→ Task data:
(** * AutoPack: field extraction and page-range compression

    A shallow embedding of [extract_parts.py]: the labelled-field extractor
    ([extract_first_value], [extract_first_part], [extract_first_asm],
    [extract_first_job]) and the per-document loop of [main] that compresses
    consecutive pages with the same (Part, Asm) pair into page ranges.

    Text is modelled as [string]; a character is a code point below 256
    and the character tables ([is_space], [is_word], [to_lower]) are the
    ones Python uses for [str] on that range.  The regular expression of
    [extract_first_value] is kept as a syntax tree and run by a small
    backtracking matcher with the priorities of [re]: leftmost start,
    greedy repetition, first alternative that lets the rest match.  A
    document is the list of its page texts ([page.extract_text() or '']),
    in page order.

    The development also covers what [main] writes to the report file, and
    from [organize_by_job.py] the reading of the job from that file
    ([get_job_from_parts_txt]), the folder name ([safe_folder_name]) and
    the choice of the name a moved file gets in the folder ([move_pdf]),
    the answers of [Path.exists()] being given as a function of the
    name. *)

From Stdlib Require Import Bool Arith Lia List Ascii String.
From Stdlib Require Import Numbers.DecimalString Numbers.DecimalNat.
From Stdlib Require Import Sorted.
Import ListNotations.
Open Scope string_scope.
Open Scope nat_scope.

(** ** Characters *)

Module Chars.

Definition LF : ascii := "010"%char.
Definition CR : ascii := "013"%char.

Definition between (lo hi n : nat) : bool := (lo <=? n) && (n <=? hi).

(** [str.isspace], which is also the regex category [\s] of a [str]
    pattern. *)
Definition is_space (c : ascii) : bool :=
  let n := nat_of_ascii c in
  between 9 13 n || between 28 32 n || (n =? 133) || (n =? 160).

(** [str.isalnum] or the underscore: the regex category [\w]. *)
Definition is_word (c : ascii) : bool :=
  let n := nat_of_ascii c in
  between 48 57 n || between 65 90 n || (n =? 95) || between 97 122 n
  || (n =? 170) || between 178 179 n || (n =? 181) || between 185 186 n
  || between 188 190 n || between 192 214 n || between 216 246 n
  || between 248 255 n.

(** [str.lower] on one character. *)
Definition to_lower (c : ascii) : ascii :=
  let n := nat_of_ascii c in
  if between 65 90 n || (between 192 222 n && negb (n =? 215))
  then ascii_of_nat (n + 32) else c.

End Chars.
Import Chars.

(** ** The fragment of [re] the extractor uses *)

Module Re.

(** Sets of characters, tested under the IGNORECASE flag. *)
Inductive charset : Type :=
| LITERAL (c : ascii)
| CATEGORY_SPACE
| NOT_IN (cs : list ascii).

Definition cs_mem (cs : charset) (c : ascii) : bool :=
  match cs with
  | LITERAL l => Ascii.eqb (to_lower c) (to_lower l)
  | CATEGORY_SPACE => is_space c
  | NOT_IN l => negb (existsb (Ascii.eqb c) l)
  end.

Inductive regex : Type :=
| EMPTY
| AT_BOUNDARY
| IN (cs : charset)
| MAX_REPEAT (min : nat) (cs : charset)
| SUBPATTERN (r : regex)
| CAT (r1 r2 : regex).

(** The matcher's position: the character just before the cursor, the
    text from the cursor on, and what group 1 captured so far. *)
Record mstate : Type := MState {
  m_prev : option ascii;
  m_rest : string;
  m_group : option string
}.

Definition opt_word (oc : option ascii) : bool :=
  match oc with Some c => is_word c | None => false end.

Definition next_char (s : string) : option ascii :=
  match s with String c _ => Some c | EmptyString => None end.

Definition at_boundary (prev : option ascii) (s : string) : bool :=
  xorb (opt_word prev) (opt_word (next_char s)).

(** Greedy repetition of a one-character set: take as many as possible,
    give them back one at a time while the continuation fails; [n] is the
    number of repetitions still required. *)
Fixpoint max_repeat {A : Type} (cs : charset) (n : nat)
    (prev : option ascii) (s : string)
    (k : option ascii -> string -> option A) : option A :=
  let stop := if n =? 0 then k prev s else None in
  match s with
  | String c s' =>
      if cs_mem cs c then
        match max_repeat cs (pred n) (Some c) s' k with
        | Some m => Some m
        | None => stop
        end
      else stop
  | EmptyString => stop
  end.

(** Backtracking match of [r] at the cursor, continuing with [k]. *)
Fixpoint run {A : Type} (r : regex) (st : mstate)
    (k : mstate -> option A) : option A :=
  match r with
  | EMPTY => k st
  | AT_BOUNDARY =>
      if at_boundary (m_prev st) (m_rest st) then k st else None
  | IN cs =>
      match m_rest st with
      | String c s' =>
          if cs_mem cs c then k (MState (Some c) s' (m_group st)) else None
      | EmptyString => None
      end
  | MAX_REPEAT n cs =>
      max_repeat cs n (m_prev st) (m_rest st)
        (fun p s => k (MState p s (m_group st)))
  | SUBPATTERN r1 =>
      let s0 := m_rest st in
      run r1 st (fun st' =>
        k (MState (m_prev st') (m_rest st')
             (Some (substring 0 (length s0 - length (m_rest st')) s0))))
  | CAT r1 r2 => run r1 st (fun st' => run r2 st' k)
  end.

(** [pattern.match] anchored at the cursor: group 1 of the first way the
    pattern matches there. *)
Definition match_here (r : regex) (prev : option ascii) (s : string)
  : option (option string) :=
  run r (MState prev s None) (fun st => Some (m_group st)).

(** [re.search]: the anchored match at the leftmost position that has one. *)
Fixpoint search_from (r : regex) (prev : option ascii) (s : string)
  : option (option string) :=
  match match_here r prev s with
  | Some g => Some g
  | None =>
      match s with
      | String c s' => search_from r (Some c) s'
      | EmptyString => None
      end
  end.

Definition search (r : regex) (text : string) : option (option string) :=
  search_from r None text.

(** [re.escape(label)] under [(?i)]: the label's characters, each matched
    literally up to case. *)
Fixpoint escape (label : string) : regex :=
  match label with
  | EmptyString => EMPTY
  | String c l => CAT (IN (LITERAL c)) (escape l)
  end.

End Re.
Import Re.

(** ** FieldExtractor *)

(** [rf"(?i)\b{re.escape(label)}\s*:\s*([^\r\n]+)"] *)
Definition label_pattern (label : string) : regex :=
  CAT AT_BOUNDARY
 (CAT (escape label)
 (CAT (MAX_REPEAT 0 CATEGORY_SPACE)
 (CAT (IN (LITERAL ":"))
 (CAT (MAX_REPEAT 0 CATEGORY_SPACE)
      (SUBPATTERN (MAX_REPEAT 1 (NOT_IN [CR; LF]))))))).

Fixpoint lstrip (s : string) : string :=
  match s with
  | String c s' => if is_space c then lstrip s' else s
  | EmptyString => EmptyString
  end.

Fixpoint rstrip (s : string) : string :=
  match s with
  | String c s' =>
      match rstrip s' with
      | EmptyString => if is_space c then EmptyString else String c EmptyString
      | r => String c r
      end
  | EmptyString => EmptyString
  end.

(** [str.strip()] *)
Definition strip (s : string) : string := rstrip (lstrip s).

(** [value or None] for a string. *)
Definition or_None (value : string) : option string :=
  if String.eqb value EmptyString then None else Some value.

(** [x or None] for an optional string; [not x] holds exactly when this is
    [None]. *)
Definition opt_or_None (x : option string) : option string :=
  match x with Some v => or_None v | None => None end.

Definition extract_first_value (text label : string) : option string :=
  match search (label_pattern label) text with
  | None => None
  | Some None => None
  | Some (Some g) => or_None (strip g)
  end.

(** ["/" in value] and [value.split("/", 1)[0]] *)
Fixpoint contains_slash (s : string) : bool :=
  match s with
  | String c s' => Ascii.eqb c "/" || contains_slash s'
  | EmptyString => false
  end.

Fixpoint before_slash (s : string) : string :=
  match s with
  | String c s' => if Ascii.eqb c "/" then EmptyString
                   else String c (before_slash s')
  | EmptyString => EmptyString
  end.

Definition extract_first_part (text : string) : option string :=
  match opt_or_None (extract_first_value text "Part") with
  | None => None
  | Some value =>
      let value := if contains_slash value
                   then strip (before_slash value) else value in
      or_None value
  end.

Definition extract_first_asm (text : string) : option string :=
  extract_first_value text "Asm".

Definition extract_first_job (text : string) : option string :=
  extract_first_value text "Job".

(** ** RangeCompressor: the per-document loop of [main] *)

(** The four values [flush_range] interpolates into one row of the report. *)
Record RangeRecord : Type := mkRange {
  start_page : nat;
  end_page : nat;
  part : string;
  asm : string
}.

Definition decimal (n : nat) : string :=
  NilEmpty.string_of_uint (Nat.to_uint n).

(** The f-strings of [flush_range]. *)
Definition page_label (r : RangeRecord) : string :=
  if start_page r =? end_page r
  then "Page " ++ decimal (start_page r)
  else "Page " ++ decimal (start_page r) ++ "-" ++ decimal (end_page r).

Definition format_row (r : RangeRecord) : string :=
  page_label r ++ "  Asm: " ++ asm r ++ "  Part: " ++ part r.

(** The local variables of the loop over one document's pages;
    [file_rows] holds the rows before formatting. *)
Record loop_state : Type := mkState {
  job_value : option string;
  last_part : option string;
  last_asm : option string;
  range_start : option nat;
  range_end : option nat;
  file_rows : list RangeRecord
}.

Definition init_state : loop_state :=
  mkState None None None None None [].

(** [last_asm or ''] *)
Definition or_empty (x : option string) : string :=
  match x with Some v => v | None => EmptyString end.

(** [flush_range()]: the value of [file_rows] after the call. *)
Definition flush_range (st : loop_state) : list RangeRecord :=
  match last_part st, range_start st, range_end st with
  | Some p, Some s, Some e =>
      (file_rows st ++ [mkRange s e p (or_empty (last_asm st))])%list
  | _, _, _ => file_rows st
  end.

Definition opt_string_eqb (x y : option string) : bool :=
  match x, y with
  | Some a, Some b => String.eqb a b
  | None, None => true
  | _, _ => false
  end.

Definition is_some {A : Type} (x : option A) : bool :=
  match x with Some _ => true | None => false end.

(** One iteration of [for idx, page in enumerate(reader.pages, start=1)]
    on the page text [text]. *)
Definition step (st : loop_state) (idx : nat) (text : string) : loop_state :=
  let job :=
    match job_value st with
    | None => opt_or_None (extract_first_job text)
    | Some j => Some j
    end in
  match opt_or_None (extract_first_part text) with
  | None =>
      mkState job (last_part st) (last_asm st)
              (range_start st) (range_end st) (file_rows st)
  | Some p =>
      let a := or_empty (opt_or_None (extract_first_asm text)) in
      match last_part st with
      | None => mkState job (Some p) (Some a) (Some idx) (Some idx)
                        (file_rows st)
      | Some lp =>
          if String.eqb p lp && opt_string_eqb (Some a) (last_asm st)
             && is_some (range_end st)
          then mkState job (last_part st) (last_asm st)
                       (range_start st) (Some idx) (file_rows st)
          else mkState job (Some p) (Some a) (Some idx) (Some idx)
                       (flush_range st)
      end
  end.

(** [enumerate(reader.pages, start=1)] *)
Fixpoint enumerate {A : Type} (start : nat) (l : list A) : list (nat * A) :=
  match l with
  | [] => []
  | x :: l' => (start, x) :: enumerate (S start) l'
  end.

Definition loop (st : loop_state) (ipages : list (nat * string))
  : loop_state :=
  fold_left (fun st ip => step st (fst ip) (snd ip)) ipages st.

(** The result of the loop and of the final [flush_range()]: the range
    records of the document and its job value. *)
Record DocumentReport : Type := mkReport {
  records : list RangeRecord;
  job : option string
}.

Definition compress (pages : list string) : DocumentReport :=
  let st := loop init_state (enumerate 1 pages) in
  mkReport (flush_range st) (job_value st).

(** [f"Job: {job_value}"] and [f"File: {pdf.name}"] *)
Definition job_line (j : string) : string := "Job: " ++ j.
Definition file_line (name : string) : string := "File: " ++ name.

(** What one document appends to [rows]; [name] is [pdf.name]. *)
Definition document_rows (name : string) (pages : list string)
  : list string :=
  let rep := compress pages in
  match records rep with
  | [] => []
  | _ :: _ =>
      ((match opt_or_None (job rep) with
        | Some j => [job_line j]
        | None => []
        end)
       ++ [file_line name]
       ++ map format_row (records rep)
       ++ [EmptyString])%list
  end.

(** ** Notions used to state the properties *)

(** A line feed, for writing page texts of several lines. *)
Definition nl : string := String LF EmptyString.

(** The Asm value the loop compares: [extract_first_asm(text) or '']. *)
Definition page_asm (text : string) : string :=
  or_empty (extract_first_asm text).

(** The run-related variables of the loop (everything but [job_value]). *)
Definition run_vars (st : loop_state) :=
  (last_part st, last_asm st, range_start st, range_end st, file_rows st).

(** The first Job value found in page order. *)
Fixpoint first_job (pages : list string) : option string :=
  match pages with
  | [] => None
  | text :: rest =>
      match extract_first_job text with
      | Some j => Some j
      | None => first_job rest
      end
  end.

(** The text of the page with 1-based index [i]. *)
Definition page_at (pages : list string) (i : nat) : option string :=
  match i with
  | 0 => None
  | S k => nth_error pages k
  end.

→ Prompt:
Reproduce the lines of the entries above from the one with "job : option string" to the one with "((match opt_or_None (job rep) with", both included, exactly and without any other line.

→ Solution to the exercise:
  job : option string
}.

Definition compress (pages : list string) : DocumentReport :=
  let st := loop init_state (enumerate 1 pages) in
  mkReport (flush_range st) (job_value st).

(** [f"Job: {job_value}"] and [f"File: {pdf.name}"] *)
Definition job_line (j : string) : string := "Job: " ++ j.
Definition file_line (name : string) : string := "File: " ++ name.

(** What one document appends to [rows]; [name] is [pdf.name]. *)
Definition document_rows (name : string) (pages : list string)
  : list string :=
  let rep := compress pages in
  match records rep with
  | [] => []
  | _ :: _ =>
      ((match opt_or_None (job rep) with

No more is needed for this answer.